As Irma crossed the Florida Keys and began working her way up the the west coast, the center of the state was breathing a slight sigh of relief, believing we would only experience winds of 50-70mph. However, just as Charlie, Irma changed course early in the evening at nearly the same landfall point as Charlie and began tracking toward the state’s interior.
She locked onto Lake Wales and forced her way up the heartland and struck our town with winds just over 100mph. The weakened storm was still powerful enough to create widespread damage across the entire state. The massive eye of this mega-storm was the fourth to pass through Lake Wales. Charlie, Francis, and Jean all crossed over our little town within six weeks in the summer of 2004. Weather forecasters said it was virtually impossible for that to happen, and yet somehow, nature pulled it off.
During the last five days, here in September, without power or running water, it has been difficult enduring the intense heat while cleaning up debris with a heat index reaching into the upper 90’s. We had to trash almost all of our refrigerated and frozen foods due to not being able to find enough ice to keep things cold.
The sound of buzzing chainsaws, along with the hum of neighbors’ generators, dominates the air. I purchased a generator after Charlie knocked us out of power for nine days but, failed to maintained it and there was not enough time to get it repaired before this devastating hurricane struck. More than 90 percent of our county was without power and it may be several weeks before everyone’s power is restored.
Now for the good news!
We are alive and well. We lost only a few shingles on our roof and most of the damage was to our beautiful trees. We have food, water and, lucky for us, a swimming pool. How wonderfully refreshing to take buckets of water from our pool to cleanse our sweaty bodies and then take a swim. In order to cool down, we swam many times during each day and night.
I charged my smartphone in my car so I could communicate with family, friends and coworkers about the storm and recovery efforts afterwards.

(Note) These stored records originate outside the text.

(** * kxo user-space monitor: wire codec, move-history queue, session loop

    A shallow embedding of
      - kxo_pkg.h      (the status-byte macros),
      - list.h         (the circular doubly-linked list),
      - record_queue.c (q_new, q_insert_head),
      - xo-user.c      (the keyboard handler and the select loop),
    followed by the properties of the session-recording subsystem.

    C integers are [Z]; a [char] holds the value of the byte; pointers are
    addresses in [Z] with [NULL = 0]; the malloc heap is a finite map from
    addresses to blocks; arrays are lists indexed from 0. *)

From Stdlib Require Import ZArith List Bool String Ascii Lia DecimalString.
From stdpp Require Import base tactics option list gmap fin_maps.

Local Open Scope Z_scope.

(** ** kxo_pkg.h *)

Module Pkg.

(** struct package { char val; int move; }; *)
Record package : Type := Package { val : Z; move : Z }.


(** #define PKG_SET_END(pkg) (READ_ONCE(pkg.val) & 0x7F) | 0x80 *)
Definition PKG_SET_END (pkg_val : Z) : Z := Z.lor (Z.land pkg_val 0x7F) 0x80.

(** #define PKG_CLR_END(pkg) (READ_ONCE(pkg.val) & 0x7F) | 0x00 *)
Definition PKG_CLR_END (pkg_val : Z) : Z := Z.lor (Z.land pkg_val 0x7F) 0x00.

(** #define PKG_GET_AI(val) val & 0x7F *)
Definition PKG_GET_AI (v : Z) : Z := Z.land v 0x7F.

(** #define PKG_GET_END(val) (((val) & 0x80) != 0) *)
Definition PKG_GET_END (v : Z) : bool := negb (Z.land v 0x80 =? 0).

End Pkg.

(** ** The C memory the program works on *)

Abbreviation ptr := Z (only parsing).
Definition NULL : ptr := 0.

(** What the program sends to the outside: text on stdout, [perror] on
    stderr, the board buffer handed to [printf("%s", display_buf)], and
    the system calls of the keyboard handler. *)
Inductive event : Type :=
| Printf (s : string)
| Perror (s : string)
| PrintBoard (display_buf : list Z)
| SysOpen (path : string) (fd : Z)
| SysRead (fd : Z) (count : Z)
| SysWrite (fd : Z) (bytes : list Z)
| SysClose (fd : Z).

(** Ways in which an execution leaves defined behaviour: a pointer that
    does not designate a block of the expected kind, a read past the end
    of the array given to memcpy, a store outside [table] or
    [move_record], a traversal that never comes back to the header. *)
Inductive fault : Type :=
| BadPointer
| SourceOutOfBounds
| TableOutOfBounds
| MoveRecordOutOfBounds
| Diverges.

(** How a function finishes: normally, by a fault, or by exit(code). *)
Inductive outcome (A : Type) : Type :=
| Ok (a : A)
| Fault (f : fault)
| Exited (code : Z).
Arguments Ok {A} a.
Arguments Fault {A} f.
Arguments Exited {A} code.

#[global] Instance outcome_ret : MRet outcome := fun A a => Ok a.
#[global] Instance outcome_bind : MBind outcome := fun A B k x =>
  match x with
  | Ok a => k a
  | Fault f => Fault f
  | Exited c => Exited c
  end.

(** ** list.h *)

(** struct list_head { struct list_head *prev; struct list_head *next; }; *)
Record list_head : Type := ListHead { prev : ptr; next : ptr }.

(** record_queue.h:
    typedef struct { int *value; int len; char ai; struct list_head list; }
    element_t;
    (the member [list] is [list_] here, [list] being Rocq's list type) *)
Record element_t : Type :=
  Element { value : ptr; len : Z; ai : Z; list_ : list_head }.

(** A block handed out by malloc: a bare [struct list_head] (the queue
    header), an [element_t], or an array of [int]. A [struct list_head *]
    that points into an [element_t] block points at its [list_] member, so
    [list_entry] keeps the block's address. *)
Inductive block : Type :=
| BHead (lh : list_head)
| BElem (e : element_t)
| BInts (a : list Z).

(** The heap, the answers the allocator will give to the coming malloc
    calls (an exhausted list means out of memory), the number of malloc
    calls made so far, and the output produced so far (oldest first). *)
Record mem : Type :=
  Mem { heap : gmap Z block;
        alloc_ok : list bool;
        mallocs : nat;
        trace : list event }.

Definition set_heap (h : gmap Z block) (m : mem) : mem :=
  Mem h (alloc_ok m) (mallocs m) (trace m).

Definition emit (e : event) (m : mem) : mem :=
  Mem (heap m) (alloc_ok m) (mallocs m) (trace m ++ [e]).

Definition fresh_addr (h : gmap Z block) : ptr :=
  fresh (({[NULL]} : gset Z) ∪ dom h).

(** malloc: the new block has indeterminate contents, given here by
    [init]. *)
Definition malloc (init : block) (m : mem) : ptr * mem :=
  match alloc_ok m with
  | true :: rest =>
      let p := fresh_addr (heap m) in
      (p, Mem (<[p := init]> (heap m)) rest (S (mallocs m)) (trace m))
  | false :: rest => (NULL, Mem (heap m) rest (S (mallocs m)) (trace m))
  | [] => (NULL, Mem (heap m) [] (S (mallocs m)) (trace m))
  end.

(** free(NULL) does nothing. *)
Definition free (p : ptr) (m : mem) : mem :=
  if p =? NULL then m else set_heap (delete p (heap m)) m.

Definition set_value (v : ptr) (e : element_t) : element_t :=
  Element v (len e) (ai e) (list_ e).
Definition set_len (n : Z) (e : element_t) : element_t :=
  Element (value e) n (ai e) (list_ e).
Definition set_ai (c : Z) (e : element_t) : element_t :=
  Element (value e) (len e) c (list_ e).
Definition set_list (lh : list_head) (e : element_t) : element_t :=
  Element (value e) (len e) (ai e) lh.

Being that it was stifling hot in our house, my wife and I would spend evenings on our pool deck and she actually slept out there. Miraculously, the screens of our pool enclosure were not damaged, so we could enjoy a bug-free environment.
Our favorite, stress-relieving event was watching a movie each night on my iPhone 7+. We would place the phone on a table between lounge chairs and take our minds off our dismal situation and enjoy a flick under the stars. Paula referred to them as “starlight movies.” Coincidently, we live on Starr Ridge Drive.
When our power was restored last night, I felt such relief and a moment later, an enormous sense of gratitude. How fortunate Paula and I are to have a secure home with power and running water. I am so grateful to have survived this catastrophic storm with so much left in tact. There are thousands of people who have lost family members, friends, pets, their homes or businesses. It may take up to a year for some islands and areas in Florida to fully recover.
I wish for those who have suffered loss as a result of Hurricanes Irma and Harvey, here and abroad, many blessings, rapid recovery, peace profound and love in abundance.